Chronic creatine kinase deficiency eventually leads to congestive heart failure, but severity is dependent on genetic background, gender and age.
Lygate CA., Medway DJ., Ostrowski PJ., Aksentijevic D., Sebag-Montefiore L., Hunyor I., Zervou S., Schneider JE., Neubauer S.
The creatine kinase (CK) energy transport and buffering system supports cardiac function at times of high demand and is impaired in the failing heart. Mice deficient in muscle- and mitochondrial-CK (M/Mt-CK(-/-)) have previously been described, but exhibit an unexpectedly mild phenotype of compensated left ventricular (LV) hypertrophy.

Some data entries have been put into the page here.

(** [start_frame], on a message that was taken last. *)
Lemma start_frame_inv clean limit m c acc written taken sent :
  (forall l, acc l = lane_messages l taken ++ send_queue l (send_half c)) ->
  (forall l, Forall (fun m => len m <= limit) (acc l)) ->
  (clean = true -> limit <= u32_max) -> m ∈ taken.*2 ->
  taken.*2 = sent ++ [m] -> Forall small sent -> written = frames sent ->
  writer_inv clean limit (send_half (start_frame m c)) acc written.
Proof.
  intros Hacc Hlim Hcl Hin Ht Hs ->.
  assert (len m <= limit) as Hm.
  { apply list_elem_of_fmap in Hin as ([l m'] & -> & Hin). cbn.
    specialize (Hlim l). rewrite Forall_forall in Hlim. apply Hlim. rewrite Hacc.
    apply elem_of_app. left. apply list_elem_of_fmap. exists (l, m'). split; [done|].
    by apply list_elem_of_filter. }
  unfold start_frame. destruct (N.ltb_spec u32_max (len m)).
  - exists taken, sent, [m], []. cbn. split_and!; try done.
    + by rewrite app_nil_r.
    + intros Hc. specialize (Hcl Hc). lia.
  - exists taken, (sent ++ [m]), [], (frame_of m). cbn. split_and!; try done.
    + by rewrite app_nil_r.
    + apply Forall_app. split; [done|]. by constructor.
    + by rewrite frames_app, frames_one.
Qed.

Lemma write_frame_inv clean limit rate m c acc written taken sent :
  (forall l, acc l = lane_messages l taken ++ send_queue l (send_half c)) ->
  (forall l, Forall (fun m => len m <= limit) (acc l)) ->
  (clean = true -> limit <= u32_max) -> taken.*2 = sent ++ [m] -> Forall small sent -> written = frames sent ->
  writer_inv clean limit (send_half (write_frame rate m c)) acc written.
Proof.
  intros Hacc Hlim Hcl Ht Hs ->. destruct rate as [r|]; cbn.
  - exists taken, sent, [m], []. cbn. split_and!; try done. by rewrite app_nil_r.
  - eapply start_frame_inv; try done. rewrite Ht. apply elem_of_app. right. by apply list_elem_of_singleton.
Qed.

(** A turn in [select!]. *)
Lemma take_frame_inv clean limit l c c' acc written :
  (clean = true -> limit <= u32_max) -> writer (send_half c) = AtSelect ->
  writer_inv clean limit (send_half c) acc written -> take_frame l c = Some c' ->
  writer_inv clean limit (send_half c') acc written.
Proof.
  intros Hcl Hw (taken & sent & lost & rest & Hacc & Hlim & Ht & Hs & Hwr & Hat) Htake.
  rewrite Hw in Hat. destruct Hat as [-> ->]. rewrite app_nil_r in Ht, Hwr.
  unfold take_frame in Htake. destruct (match l with ControlLane => _ | DataLane => _ end) as [[open tx] rate].
  destruct open; [|done]. cbn [negb] in Htake.
  destruct (send_queue l (send_half c)) as [|m q] eqn:Hq.
  - destruct tx; [done|]. simplify_eq. exists taken, taken.*2, [], []. rewrite !app_nil_r. split_and!; try done.
    + unfold close_lane, with_send. cbn. by rewrite Hw.
  - simplify_eq. eapply (write_frame_inv _ _ _ _ _ _ _ (taken ++ [(l, m)]) (taken.*2)); try done.
    + intros l'. rewrite lane_messages_snoc, <- app_assoc, Hacc. f_equal. cbn.
      rewrite send_queue_with_queue. destruct (decide (l = l')) as [<-|Hl].
      * by rewrite decide_True, Hq.
      * by rewrite decide_False by done.
    + by rewrite fmap_app.
Qed.

Lemma writer_select_inv clean limit c acc written :
  (clean = true -> limit <= u32_max) -> writer (send_half c) = AtSelect ->
  writer_inv clean limit (send_half c) acc written ->
  writer_inv clean limit (send_half (writer_select c)) acc written.
Proof.
  intros Hcl Hw Hi. unfold writer_select. destruct (_ && _).
  - destruct Hi as (taken & sent & lost & rest & Hacc & Hlim & Ht & Hs & Hwr & Hat).
    rewrite Hw in Hat. by exists taken, sent, lost, rest.
  - destruct (take_frame ControlLane c) eqn:H1; [by eapply take_frame_inv|].
    destruct (take_frame DataLane c) eqn:H2; [by eapply take_frame_inv|done].
Qed.

(** The writer loses what it holds when it ends before its time. *)
Lemma writer_ended_inv limit h acc written :
  writer_inv false limit h acc written -> writer_inv false limit (with_writer WriterEnded h) acc written.
Proof.
  intros (taken & sent & lost & rest & Hacc & Hlim & Ht & Hs & Hwr & _).
  by exists taken, sent, lost, rest.
Qed.

(** A turn that is the program's own: no failure of the stream, no [abort]. *)
Definition own_turn (x : task_event) : Prop :=
  match x with Run _ | Wake _ => True | IoFails _ | TaskCancelled => False end.

Lemma writer_step_inv clean limit x c out c' out' acc written :
  (clean = true -> limit <= u32_max /\ own_turn x) ->
  writer_inv clean limit (send_half c) acc written -> writer_step x c out = (c', out') ->
  exists new, pipe_bytes out' = pipe_bytes out ++ new /\ writer_inv clean limit (send_half c') acc (written ++ new).
Proof.
  intros Hcl Hi Hstep.
  assert (forall y, c' = y -> out' = out -> writer_inv clean limit (send_half y) acc written ->
    exists new, pipe_bytes out' = pipe_bytes out ++ new
      /\ writer_inv clean limit (send_half c') acc (written ++ new)) as Hsame.
  { intros y -> -> H. exists []. by rewrite !app_nil_r. }
  assert (~ own_turn x -> clean = false) as Hf by (destruct clean; [|done]; by intros []; apply Hcl).
  pose proof Hi as (taken & sent & lost & rest & Hacc & Hlim & Ht & Hs & Hwr & Hat).
  unfold writer_step in Hstep.
  destruct x as [n|elapsed|e|], (writer (send_half c)) as [|m t|r| |] eqn:Hw;
    try (simplify_eq; by eapply Hsame).
  { simplify_eq. eapply Hsame; [done..|]. apply writer_select_inv; try done. intros Hc. by apply Hcl. }
  { destruct Hat as [-> ->]. destruct r as [|b r]; simplify_eq.
    + eapply Hsame; [done..|]. by exists taken, sent, [], [].
    + exists (take n (b :: r)). split; [done|]. exists taken, sent, [], (drop n (b :: r)). split_and!; try done.
      by rewrite <- app_assoc, take_drop. }
  { simplify_eq. exists []. rewrite !app_nil_r. split; [done|]. destruct Hat as [-> ->].
    by exists taken, sent, [], []. }
  { destruct (t <=? elapsed); simplify_eq; (eapply Hsame; [done..|]); [|done].
    destruct Hat as [-> ->]. rewrite app_nil_r in Hwr.
    eapply start_frame_inv; try done; [intros Hc; by apply Hcl|].
    rewrite Ht. apply elem_of_app. right. by apply list_elem_of_singleton. }
  all: rewrite Hf in * by by intros [].
  all: try destruct (writer_aborted _); simplify_eq; (eapply Hsame; [done..|]);
    first [done | by apply writer_ended_inv].
Qed.

(** ** The reader's turns *)

Lemma reader_ended_inv h d rcv consumed :
  (forall l, rcv l ++ receive_queue l h = filter (fun m => lane_of m = l) d) -> Forall small d ->
  (exists rest, consumed = frames d ++ rest) ->
  reader_inv (with_reader ReaderEnded h) rcv consumed.
Proof. intros Hr Hd Hc. by exists d. Qed.

Lemma reader_at_prefix x d consumed :
  reader_at_inv x d consumed -> exists rest, consumed = frames d ++ rest.
Proof.
  destruct x; cbn.
  - intros [-> _]. by eexists.
  - intros (hd & _ & _ & -> & _). by eexists.
  - rewrite frames_app. intros [_ ->]. by eexists.
  - rewrite frames_app. intros [_ ->]. by eexists.
  - done.
Qed.

Lemma reader_ends_inv e c rcv consumed :
  reader_inv (receive_half c) rcv consumed -> reader_inv (receive_half (reader_ends e c)) rcv consumed.
Proof.
  intros (d & Hr & Hd & Hat). assert (receive_half (reader_ends e c)
    = with_reader ReaderEnded (receive_half c)) as -> by by destruct e.
  eapply reader_ended_inv; try done. by eapply reader_at_prefix.
Qed.
Lemma reader_fails_inv e c rcv consumed :
  reader_inv (receive_half c) rcv consumed -> reader_inv (receive_half (reader_fails e c)) rcv consumed.
Proof. intros Hi. unfold reader_fails. destruct (reader _); try done; by apply reader_ends_inv. Qed.

Lemma got_length_inv hd c rcv d :
  (forall l, rcv l ++ receive_queue l (receive_half c) = filter (fun m => lane_of m = l) d) ->
  Forall small d -> length hd = 4%nat ->
  reader_inv (receive_half (got_length hd c)) rcv (frames d ++ hd).
Proof.
  intros Hr Hd Hl. unfold got_length. destruct (_ <? _).
  - eapply reader_ended_inv; try done. by eexists.
  - exists d. split_and!; try done. exists hd. rewrite app_nil_r. cbn. split_and!; try done. lia.
Qed.

Lemma frame_of_parts hd m :
  length hd = 4%nat -> from_be_bytes hd = len m -> small m /\ frame_of m = hd ++ m.
Proof.
  intros Hl Hb. unfold small, frame_of. rewrite <- Hb. split.
  - pose proof (from_be_bytes_bound hd) as Hbound. rewrite Hl in Hbound.
    change (256 ^ N.of_nat 4) with (u32_max + 1) in Hbound. lia.
  - by rewrite (be_bytes_from hd 4).
Qed.

Lemma got_message_inv m hd c rcv d :
  (forall l, rcv l ++ receive_queue l (receive_half c) = filter (fun m => lane_of m = l) d) ->
  Forall small d -> length hd = 4%nat -> from_be_bytes hd = len m ->
  reader_inv (receive_half (got_message m c)) rcv (frames d ++ hd ++ m).
Proof.
  intros Hr Hd Hl Hb. destruct (frame_of_parts hd m Hl Hb) as [Hm Hf].
  exists d. split_and!; try done. unfold got_message. cbn.
  destruct (receive_bytes_per_second _); cbn; by rewrite frames_app, frames_one, Hf.
Qed.

Lemma deliver_message_inv m c rcv d :
  (forall l, rcv l ++ receive_queue l (receive_half c) = filter (fun m => lane_of m = l) d) ->
  Forall small d -> small m -> reader (receive_half c) = AtDeliver m ->
  reader_inv (receive_half (deliver_message m c)) rcv (frames (d ++ [m])).
Proof.
  intros Hr Hd Hm Hrd. unfold deliver_message. destruct (_ <=? _).
  - exists d. rewrite Hrd. by split_and!.
  - exists (d ++ [m]). split_and!.
    + intros l. rewrite filter_app, <- Hr, <- app_assoc. f_equal. rewrite filter_cons. cbn.
      destruct (lane_of m), l; cbn; by rewrite ?app_nil_r.
    + apply Forall_app. split; [done|by constructor].
    + cbn. rewrite app_nil_r. split; [done|lia].
Qed.

Lemma read_pipe_spec n wanted p bytes p' : read_pipe n wanted p = (bytes, p') ->
  pipe_bytes p = bytes ++ pipe_bytes p' /\ (length bytes <= wanted)%nat /\ pipe_ended p' = pipe_ended p.
Proof.
  unfold read_pipe. intros; simplify_eq. cbn. rewrite take_drop, length_take. split_and!; try done. lia.
Qed.

Lemma reader_step_inv x c inp c' inp' rcv consumed :
  reader_inv (receive_half c) rcv consumed -> reader_step x c inp = (c', inp') ->
  exists got, pipe_bytes inp = got ++ pipe_bytes inp' /\ reader_inv (receive_half c') rcv (consumed ++ got).
Proof.
  intros Hi Hstep.
  assert (forall y, c' = y -> inp' = inp -> reader_inv (receive_half y) rcv consumed ->
    exists got, pipe_bytes inp = got ++ pipe_bytes inp'
      /\ reader_inv (receive_half c') rcv (consumed ++ got)) as Hsame.
  { intros y -> -> H. exists []. by rewrite app_nil_r. }
  pose proof Hi as (d & Hr & Hd & Hat). pose proof (reader_at_prefix _ _ _ Hat) as Hpre.
  unfold reader_step in Hstep.
  destruct x as [n|elapsed|e|], (reader (receive_half c)) as [got|size got|m t|m|] eqn:Hrd;
    try (simplify_eq; eapply Hsame; try done; by apply reader_fails_inv).
  { destruct (_ && _); [simplify_eq; eapply Hsame; try done; by apply reader_fails_inv|].
    destruct (read_pipe _ _ inp) as [bytes p] eqn:Hp. apply read_pipe_spec in Hp as (Hp & Hn & _).
    destruct Hat as [-> Hl]. simplify_eq. exists bytes. split; [done|]. rewrite <- app_assoc.
    destruct (N.eqb_spec (len (got ++ bytes)) 4) as [E|E]; [apply got_length_inv; try done; lia|].
    exists d. split_and!; try done. cbn. split; [done|]. rewrite length_app in *. lia. }
  { destruct (_ && _); [simplify_eq; eapply Hsame; try done; by apply reader_fails_inv|].
    destruct (read_pipe _ _ inp) as [bytes p] eqn:Hp. apply read_pipe_spec in Hp as (Hp & Hn & _).
    destruct Hat as (hd & Hl & Hb & -> & Hg). simplify_eq. exists bytes. split; [done|].
    rewrite <- !app_assoc.
    destruct (N.eqb_spec (len (got ++ bytes)) (from_be_bytes hd)) as [E|E]; [by apply got_message_inv|].
    exists d. split_and!; try done. exists hd. split_and!; try done. rewrite length_app. lia. }
  { simplify_eq. eapply Hsame; try done. destruct Hat as [Hm ->]. by apply deliver_message_inv. }
  { destruct (t <=? elapsed); simplify_eq; (eapply Hsame; [done..|]); [|done]. by exists d. }
  all: destruct (reader_aborted _); simplify_eq; (eapply Hsame; [done..|]);
    first [done | by eapply reader_ended_inv].
Qed.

We hypothesised that heart failure would develop with age and performed echocardiography and LV haemodynamics at 1 year. Since all previous studies have utilised mice with a mixed genetic background, we backcrossed for >10 generations on to C57BL/6, and repeated the in vivo investigations. Male M/Mt-CK(-/-) mice on the mixed genetic background developed congestive heart failure as evidenced by significantly elevated end-diastolic pressure, impaired contractility, LV dilatation, hypertrophy and pulmonary congestion. Female mice were less severely affected, only showing trends for these parameters. After backcrossing, M/Mt-CK(-/-) mice had LV dysfunction consisting of impaired isovolumetric pressure changes and reduced contractile reserve, but did not develop congestive heart failure. Body weight was lower in knockout mice as a consequence of reduced total body fat. LV weight was not significantly elevated in relation to other internal organs and gene expression of LVH markers was normal, suggesting an absence of hypertrophy. In conclusion, the consequences of CK deficiency are highly dependent on genetic modifiers, gender and age. However, the observation that a primary defect in CK can, under the right conditions, result in heart failure suggests that impaired CK activity in the failing heart could contribute to disease progression.